|Brad Boxberger: Somehow less exciting than a rampaging kaiju|
I don't blame the sportswriters. There's nothing else to talk about, not unless they want to rehash for the 47th time how draft pick compensation is keeping a team from signing Ubaldo Jimenez. The big fish of the winter, Masahiro Tanaka, has landed. The biggest trade made recently involved Brad Boxberger as a key component, and if you know who Brad Boxberger is, you need spring training to start as much as I do.

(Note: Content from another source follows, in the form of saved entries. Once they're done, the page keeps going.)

(** In every interleaving of recomputations with additions and deletions of backends, once
    no pass and no deletion is in flight, protos are retained only for backends that exist. *)
Theorem retention_bounded s :
  rtc cla_step cla_init s → cs_passes s = [] → cs_handlers s = [] → dom (cs_retainer s) ⊆ cs_present s.
Proof.
  intros Hr Hp Hh b [x Hb]%elem_of_dom. destruct (decide (b ∈ cs_present s)) as [|Hn]; [done|]. exfalso.
  assert (no_leak s) as Hinv.
  { clear Hp Hh Hb Hn. apply (rtc_ind_r (R := cla_step) no_leak cla_init); [by intros b' [? ?]| |done].
    intros y z _ Hstep Hy. by eapply no_leak_step. }
  destruct (Hinv b ltac:(by eexists) Hn) as [[rows H]|[f H]]; rewrite ?Hp, ?Hh in H; by apply elem_of_nil in H.
Qed.

(** ** Examples *)

(** Two assignments built for two clients share their endpoint; a third one differs. *)
Definition ex_loc (e : nat) : LocalityMsg (Ext := unit) := mkLM (Some (mkLoc "r" "a" "")) (Some (mkU32 1 None)) 0 [Some e] None.
Definition ex_store : store unit :=
  mkStore {[0%nat := mkLbEp (Some "10.0.0.1") None None ""; 1%nat := mkLbEp (Some "10.0.0.2") None None ""]}
    {[0%nat := ex_loc 0; 1%nat := ex_loc 0; 2%nat := ex_loc 1]}
    {[0%nat := mkAM "svc" [Some 0%nat] None; 1%nat := mkAM "svc" [Some 1%nat] None; 2%nat := mkAM "svc" [Some 2%nat] None]}.

Example ex_pass :
  map r_cla (pass ex_store ∅ "svc" [("c1", 7%Z, 0%nat); ("c2", 7%Z, 1%nat); ("c3", 7%Z, 2%nat)]) = [Some 0%nat; Some 0%nat; Some 2%nat].
Proof. by vm_compute. Qed.

(** A client that connects later gets the proto of the first pass. *)
Lemma assignments_shared_exact_witness :
  let first := pass ex_store ∅ "svc" [("c1", 7%Z, 0%nat)] in
  let second := pass ex_store (keep "svc" first ∅) "svc" [("c1", 7%Z, 1%nat); ("c2", 7%Z, 1%nat)] in
  first = [mkRow' "c1" 7 (Some 0%nat)] ∧ map r_cla second = [Some 0%nat; Some 0%nat] ∧
  ∀ c x c' x', built [("c1", 7%Z, 0%nat)] first c x → built [("c1", 7%Z, 1%nat); ("c2", 7%Z, 1%nat)] second c' x' →
    c.1.2 = c'.1.2 → same_content ex_store c.2 c'.2 → r_cla x = r_cla x'.
Proof.
  split; [by vm_compute|]. split; [by vm_compute|].
  refine (proj2 (proj2 (assignments_shared_exact ex_store ex_store ∅ "svc" [("c1", 7%Z, 0%nat)] [("c1", 7%Z, 1%nat); ("c2", 7%Z, 1%nat)] _ _))).
  - by intros p _.
  - intros c ->%list_elem_of_singleton. apply (bool_decide_unpack _). by vm_compute.
Defined.

(** A pass stores after the backend was deleted and its handler ran, and cleans up itself. *)
Lemma retention_bounded_witness :
  ∃ s, rtc cla_step cla_init s ∧ cs_retainer s = ∅ ∧ dom (cs_retainer s) ⊆ cs_present s.
Proof.
  set (x := mkRow' "c1" 7 (Some 0%nat)).
  assert (rtc cla_step cla_init (mkCS ∅ ∅ [] [])) as H.
  { eapply rtc_l; [exact (cla_add "svc" cla_init)|]. eapply rtc_l; [exact (cla_start "svc" [x] _)|].
    eapply rtc_l; [apply (cla_delete "svc"); by vm_compute|]. eapply rtc_l; [by apply (cla_handle 0 "svc")|].
    eapply rtc_l; [by apply (cla_forget 0 "svc")|]. eapply rtc_l; [by apply (cla_store 0 "svc" [x])|].
    eapply rtc_l; [by apply (cla_look 0 "svc" [x])|]. apply reflexive_eq. by vm_compute. }
  eexists. split; [exact H|]. split; [done|]. by apply (retention_bounded _ H).
Defined.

So instead, it's the stupid quotes that get blown up into "stories". It's everyone fainting at David Ortiz suggesting that if he and the Red Sox don't agree on another contract, he might go somewhere else (well, duh). It's the shock and horror over Victor Martinez saying, quite sensibly, that he'll figure out what he wants to do next season after the end of this season. It's alarm bells going off in Texas over a mild statement from GM Jon Daniels that the team isn't going to offer pitcher Yu Darvish - who is great, but doesn't have a long MLB track record and does have a lot of miles on his arm - a contract extension right this instant. And it's the alter lockers of the sport muttering darkly into their seltzer waters when Twins prospect Miguel Sano said he was going to hit lots of home runs this year.
It's January. The kid is 20. Every prospect maven in the world describes him as having light-tower power. And he hit 35 last year with a bum elbow. Of course the kid thinks he's going to do better. That's what 20 year olds do, God bless 'em and more power to him. But somehow, because there's nothing else to talk about, this becomes an ominous cloud of Disrespect For The Game and Those Darn Kids With Their Home Runs and He Should Know Better and, presumably, Do His Parents Know He Left The House Dressed Like That.

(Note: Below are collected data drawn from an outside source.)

(** C27: A backend whose kind no plugin translates, that is invalid itself or to which an invalid
    policy applies never reaches a client: in the snapshot of every client its name is recorded
    as errored, no cluster has that name but one a plugin added for the whole Gateway, and no
    endpoints are sent for it. *)
Theorem failed_backends_excluded t m backends bases m1 m2 ucc rows m3 (mostXds : list (GatewayXdsResources Any V Rest))
    eps extra w b :
  ok m → ok m2 → rows_of t m backends = (bases, m1) → client_rows (Some t) m2 bases ucc = Some (rows, m3) →
  snapshot_for mostXds (Some (assemblePerClientClusters ucc rows)) (Some (client_endpoints eps extra ucc)) ucc = Some w →
  NoDup (map uc_name rows) → b ∈ backends → failed_backend t b →
  bo_cluster_name b ∈ sw_errored w ∧
  (∀ r, res_items (sn_clusters (sw_snap w)) !! bo_cluster_name b = Some r → ∃ gx, gx ∈ mostXds ∧ r ∈ gx_clusters gx) ∧
  res_items (sn_endpoints (sw_snap w)) !! bo_cluster_name b = None.
Proof.
  intros Hm Hm2 Hb Hc Hw Hnd [i Hi]%list_elem_of_lookup Hf.
  destruct (snapshot_clusters_lookup _ _ _ _ _ _ _ _ _ _ _ _ Hm Hm2 Hb Hc Hw Hnd) as (gx & Hgx & _ & Hrows & Herr & Hcl).
  destruct (Forall2_lookup_l _ _ _ _ _ Hrows Hi) as (row & Hrow & Hok). apply list_elem_of_lookup_2 in Hrow.
  destruct (failed_row _ _ _ _ Hf Hok) as [He Hn].
  assert (bo_cluster_name b ∈ sw_errored w) as Hin by (apply Herr; by exists row).
  split; [done|]. split.
  - intros r [Hl|(_ & row' & c & Hrow' & He' & Hn' & _)]%Hcl.
    + exists gx. split; [done|]. apply last_Some_elem_of in Hl. by apply list_elem_of_filter in Hl as [_ ?].
    + exfalso. rewrite (NoDup_key_inj uc_name rows row' row) in He' by (done || congruence). done.
  - destruct (res_items (sn_endpoints (sw_snap w)) !! bo_cluster_name b) as [r|] eqn:E; [|done]. exfalso.
    by eapply snapshot_endpoints_lookup in E as (_ & Hne & _).
Qed.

All of which, ultimately, is hogwash. None of this stuff matters; it's just filler. We know better than to take it seriously (C'mon, Big Papi's been making offseason pronouncements about how he Just Might Leave Boston every since he got there) no matter how breathlessly it gets shoved in our faces. The best thing we can do is hold tight and count down those two weeks. The best thing the writers can do is admit that these really are non-stories, and not report them like they're kaiju attacks.
And if Miguel Sano does hit 50 home runs (deeply unlikely considering how bad a park Target Field is for power hitters), well, then we can revisit things. Which would be awesome.